* Task objective
All that should appear is the line containing "Lemma emit_spec (e" and the lines after it in the records below, each reproduced exactly.

......

(** Script code runs against the instance: a state monad over it. *)
Definition Setup (A : Type) : Type := Instance -> A * Instance.

Definition ret {A} (a : A) : Setup A := fun i => (a, i).

Definition bind {A B} (m : Setup A) (k : A -> Setup B) : Setup B :=
  fun i => let (a, i') := m i in k a i'.

Notation "x <- m ;; k" := (bind m (fun x => k))
  (at level 61, m at next level, right associativity).

(** [props.modelValue] read inside a function of the script. *)
Definition read_props : Setup Props := fun i => (props i, i).

(** [emit('update:modelValue', v)]. *)
Definition emit (e : Emit) : Setup unit :=
  fun i => (tt, {| props := props i; emitted := emitted i ++ [e] |}).

(** A writable [computed({ get, set })]. *)
Record Computed (A : Type) : Type := mkComputed {
  get : Setup A;
  set : A -> Setup unit
}.
Arguments get {A} _.
Arguments set {A} _ _.

(** [const visible = computed({
       get: () => props.modelValue,
       set: (val) => emit('update:modelValue', val) })] *)
Definition visible : Computed bool := {|
  get := p <- read_props ;; ret (modelValue p);
  set := fun val => emit (update_modelValue val)
|}.

(** [function handleConfirm() { emit('update:modelValue', false) }] *)
Definition handleConfirm : Setup unit := emit (update_modelValue false).

(** [function handleClosed() { emit('update:modelValue', false) }] *)
Definition handleClosed : Setup unit := emit (update_modelValue false).

(** Final instance and returned value of a run. *)
Definition exec {A} (m : Setup A) (i : Instance) : Instance := snd (m i).
Definition eval {A} (m : Setup A) (i : Instance) : A := fst (m i).

(** *** The template

    The three places where the template hands script code to the host:
    [v-model="visible"] (the host writes through [visible.set]),
    [@click="handleConfirm"] and [@closed="handleClosed"]. *)
Inductive Trigger : Type :=
| MirrorWrite (val : bool)
| Confirm
| Closed.

Definition dispatch (t : Trigger) : Setup unit :=
  match t with
  | MirrorWrite val => set visible val
  | Confirm => handleConfirm
  | Closed => handleClosed
  end.

(** Markup inside the dialog's default slot. *)
#[local] Set Warnings "-register-all".
Inductive VNode : Type :=
| El (tag class : string) (children : list VNode)
| Txt (s : string)
| ElIcon (class : string) (size : option nat) (icon : string)
| Img (src alt class : string)
| ElButton (type size class : string) (onClick : Trigger)
           (children : list VNode).

Definition div := El "div".
Definition span := El "span".
Definition p_ := El "p".

Definition tip_item (s : string) : VNode :=
  div "tip-item" [ElIcon "tip-icon" None "CircleCheck"; span "" [Txt s]].

Definition bg_decoration : VNode :=
  div "bg-decoration" [div "circle circle-1" []; div "circle circle-2" []].

Definition warning_section : VNode :=
  div "warning-section"
    [div "warning-icon" [ElIcon "" (Some 48) "WarningFilled"];
     El "h2" "warning-title" [Txt "重要提醒"]].

Definition free_notice : VNode :=
  div "free-notice"
    [div "notice-card"
       [div "notice-icon" [ElIcon "" (Some 24) "InfoFilled"];
        div "notice-content"
          [p_ "notice-main"
             [Txt "本软件为 "; span "highlight" [Txt "完全免费"];
              Txt " 的开源软件"];
           p_ "notice-sub"
             [Txt "如果你是花钱购买的，那么 ";
              span "warning-text" [Txt "你被骗了！"]]]]].

Definition tips_section : VNode :=
  div "tips-section"
    [tip_item "本软件仅供学习交流使用";
     tip_item "请勿用于任何商业用途";
     tip_item "禁止倒卖，发现必究"].

Definition group_section : VNode :=
  div "group-section"
    [El "h3" "section-title"
       [ElIcon "" None "ChatDotRound"; span "" [Txt "加入交流群"]];
     div "qr-container"
       [Img "/交流群.png" "交流群二维码" "qr-image";
        p_ "qr-tip" [Txt "微信扫码加入交流群"]]].

Definition action_section : VNode :=
  div "action-section"
    [ElButton "primary" "large" "confirm-btn" Confirm
       [ElIcon "" None "Select"; span "" [Txt "我已知晓"]]].

Definition welcome_content : VNode :=
  div "welcome-content"
    [bg_decoration; warning_section; free_notice; tips_section;
     group_section; action_section].

(** A value bound to an attribute of [el-dialog]. *)
Inductive AttrValue : Type :=
| AStr (s : string)
| ABool (b : bool).

(** The [<el-dialog ...>] element as the template writes it: the value
    bound by [v-model], the write-back that [v-model] installs, the
    attributes that are spelled out (nothing else is configured), the
    listeners, and the default slot. *)
Record ElDialog : Type := mkElDialog {
  v_model : bool;
  on_update_modelValue : bool -> Trigger;
  attrs : list (string * AttrValue);
  on_closed : Trigger;
  default_slot : list VNode
}.

Definition attr (name : string) (d : ElDialog) : option AttrValue :=
  option_map snd
    (find (fun kv => String.eqb (fst kv) name) (attrs d)).

(** The render function of the template: reads [visible] and nothing
    else of the script's state. *)
Definition render : Setup ElDialog :=
  v <- get visible ;;
  ret {| v_model := v;
         on_update_modelValue := MirrorWrite;
         attrs := [("title", AStr "");
                   ("width", AStr "480px");
                   ("class", AStr "welcome-dialog");
                   ("close-on-click-modal", ABool false)];
         on_closed := Closed;
         default_slot := [welcome_content] |}.

End WelcomeDialog.

Import WelcomeDialog.

(** ** The host surface *)

Module Surface.

(** The two presentation states of the dialog. *)
Inductive Presentation : Type :=
| Shown
| Hidden.

(** Modelled from the spec: the modal surface [el-dialog] belongs to
    the UI framework, none of whose code is among the sources.  Of its
    behaviour the model keeps what section 4.1 (Rendering) says: the
    bound value [true] presents the full content of the slot, [false]
    presents nothing. *)
Definition show_content (d : ElDialog) : list VNode :=
  if v_model d then default_slot d else [].

(** Modelled from the spec: the state machine of section 4.1 has the
    two states above, and the state is [Shown] exactly while the bound
    value is [true]. *)
Definition state_of (d : ElDialog) : Presentation :=
  if v_model d then Shown else Hidden.

End Surface.

(** ** The owner *)

Module Owner.

(** Modelled from the spec: the parent that owns the visibility flag
    is another file of the repository, absent from the sources.
    Section 6 gives its reaction to the outbound notification: "the
    owner should set its visibility state to this value". *)
Definition on_update (flag : bool) (e : Emit) : bool := payload e.

End Owner.

(** ** Owner, component and surface together

    The application state the contract talks about: the owner's flag and
    every notification the component has sent so far.  Between the
    three, props go down and events go up, synchronously and one event
    at a time (section 5). *)

Record App : Type := mkApp {
  flag : bool;
  history : list Emit
}.

(** What can happen: the owner changes its flag on its own, or the host
    calls one of the entry points the template gave it. *)
Inductive Event : Type :=
| OwnerSet (v : bool)
| Fire (t : Trigger).

(** The instance as the owner drives it: [modelValue] is the flag, and
    the outbound channel starts empty for the piece of script that runs
    next. *)
Definition mount (a : App) : Instance :=
  {| props := {| modelValue := flag a |}; emitted := [] |}.

(** Run a piece of script and hand what it emitted to the owner, one
    notification after the other. *)
Definition deliver {A} (m : Setup A) (a : App) : App :=
  let out := emitted (exec m (mount a)) in
  {| flag := fold_left Owner.on_update out (flag a);
     history := history a ++ out |}.

(** Every event ends with the component rendering again against the
    props it now has. *)
Definition step (a : App) (ev : Event) : App :=
  match ev with
  | OwnerSet v => deliver render {| flag := v; history := history a |}
  | Fire t => deliver render (deliver (dispatch t) a)
  end.

Definition run (a : App) (evs : list Event) : App := fold_left step evs a.

(** The owner creates the flag with value [v]; the component renders
    for the first time. *)
Definition start (v : bool) : App :=
  deliver render {| flag := v; history := [] |}.

Definition rendered (a : App) : Surface.Presentation :=
  Surface.state_of (eval render (mount a)).

(** The value a trigger sends, and what an event adds to the history. *)
Definition sent (t : Trigger) : bool :=
  match t with
  | MirrorWrite val => val
  | Confirm | Closed => false
  end.

Definition outbox (ev : Event) : list Emit :=
  match ev with
  | OwnerSet _ => []
  | Fire t => [update_modelValue (sent t)]
  end.

(** A trigger asks for the dialog to be closed when the notification it
    sends carries [false]. *)
Definition asks_to_close (t : Trigger) : bool :=
  existsb (fun e => negb (payload e))
          (emitted (exec (dispatch t) {| props := {| modelValue := true |};
                                         emitted := [] |})).

(** ** What the surface does after a dismissal *)

(** Modelled from the spec: the close-completion hook is "invoked once
    a dismissal's visual transition has finished, independent of which
    gesture caused the dismissal" (glossary), and it "fires on ANY
    dismissal" (section 9).  [el-dialog] is framework code outside the
    sources: once a dialog that was shown has left the screen it emits
    [closed] and then writes [false] back through [v-model].  The model
    calls the two listeners the template installed, in that order, and
    calls nothing when no shown dialog was dismissed. *)
Definition after_change (was : Surface.Presentation) (d : ElDialog)
  : list Trigger :=
  match was, Surface.state_of d with
  | Surface.Shown, Surface.Hidden =>
      [on_closed d; on_update_modelValue d false]
  | _, _ => []
  end.

(** An event, followed by what the surface does once the component has
    rendered again. *)
Definition settle (a : App) (ev : Event) : App :=
  run (step a ev)
      (map Fire (after_change (rendered a)
                              (eval render (mount (step a ev))))).

(** ** Sequences of host calls, and what the template refers to *)

(** The host calls into the script one entry point after the other, on
    the same instance. *)
Definition fire_all (ts : list Trigger) (i : Instance) : Instance :=
  fold_left (fun j t => exec (dispatch t) j) ts i.

(** [import { WarningFilled, InfoFilled, CircleCheck, ChatDotRound,
    Select } from '@element-plus/icons-vue'] *)
Definition icon_imports : list string :=
  ["WarningFilled"; "InfoFilled"; "CircleCheck"; "ChatDotRound"; "Select"].

(** The [@click] listeners found in a piece of markup, in document
    order. *)
Fixpoint clicks (n : VNode) : list Trigger :=
  match n with
  | El _ _ children => flat_map clicks children
  | ElButton _ _ _ onClick children => onClick :: flat_map clicks children
  | Txt _ | ElIcon _ _ _ | Img _ _ _ => []
  end.

(** The icon components a piece of markup mentions, in document
    order. *)
Fixpoint icons (n : VNode) : list string :=
  match n with
  | El _ _ children => flat_map icons children
  | ElButton _ _ _ _ children => flat_map icons children
  | ElIcon _ _ icon => [icon]
  | Txt _ | Img _ _ _ => []
  end.

(** * Properties *)

Import Surface.

(** ** The script, function by function *)

Section Script.

Variable i : Instance.

Lemma emit_spec (e : Emit) :
  emit e i = (tt, {| props := props i; emitted := emitted i ++ [e] |}).
Proof. reflexivity. Qed.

......

* Completed task
Lemma emit_spec (e : Emit) :
  emit e i = (tt, {| props := props i; emitted := emitted i ++ [e] |}).
Proof. reflexivity. Qed.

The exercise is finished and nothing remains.